(** * Ethernet layer of gopacket (layers/ethernet.go)

    A shallow embedding of [EthernetHeader], [Ethernet.DecodeFromBytes] and
    [Ethernet.SerializeTo], and the properties of the link-layer header:
    decoding, the length/type disambiguation, truncation, serialization with
    padding, and the address swap.

    Conventions.
    - A Go [[]byte] is a [list byte]; the capacity of a slice is taken to be
      its length.
    - Go [int] values are [Z]; [uint16] values are [Z] with the wrap-around
      written out ([uint16]).
    - A run-time panic (slice or index out of range) is [None] in the monad
      [M]; a Go [error] result is an [option error].
    - A pointer receiver ([eth *Ethernet]) and the interfaces a method
      mutates ([DecodeFeedback], [SerializeBuffer]) are passed in and
      returned. *)

From Stdlib Require Import ZArith List Lia Bool.
From Stdlib.Strings Require Import Byte.
Import ListNotations.
Local Open Scope Z_scope.

(** ** Panics *)

Definition M (A : Type) : Type := option A.

Definition ret {A : Type} (a : A) : M A := Some a.

Definition panic {A : Type} : M A := None.

Definition bind {A B : Type} (m : M A) (k : A -> M B) : M B :=
  match m with
  | Some a => k a
  | None => None
  end.

Notation "x <- m ;; k" := (bind m (fun x => k))
  (at level 61, m at next level, right associativity).

(** ** Bytes and integers *)

Definition byte_to_Z (b : byte) : Z := Z.of_N (Byte.to_N b).

(** The conversion [byte(v)] of an unsigned integer keeps the low 8 bits. *)
Definition byte_of_Z (v : Z) : byte :=
  match Byte.of_N (Z.to_N (v mod 256)) with
  | Some b => b
  | None => x00
  end.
=====
_Work request_:
Exactly the lines from the one holding "Definition byte_of_Z (v" through the end of the records above are to be returned, and nothing else.

_Solution for this exercise_:
Definition byte_of_Z (v : Z) : byte :=
  match Byte.of_N (Z.to_N (v mod 256)) with
  | Some b => b
  | None => x00
  end.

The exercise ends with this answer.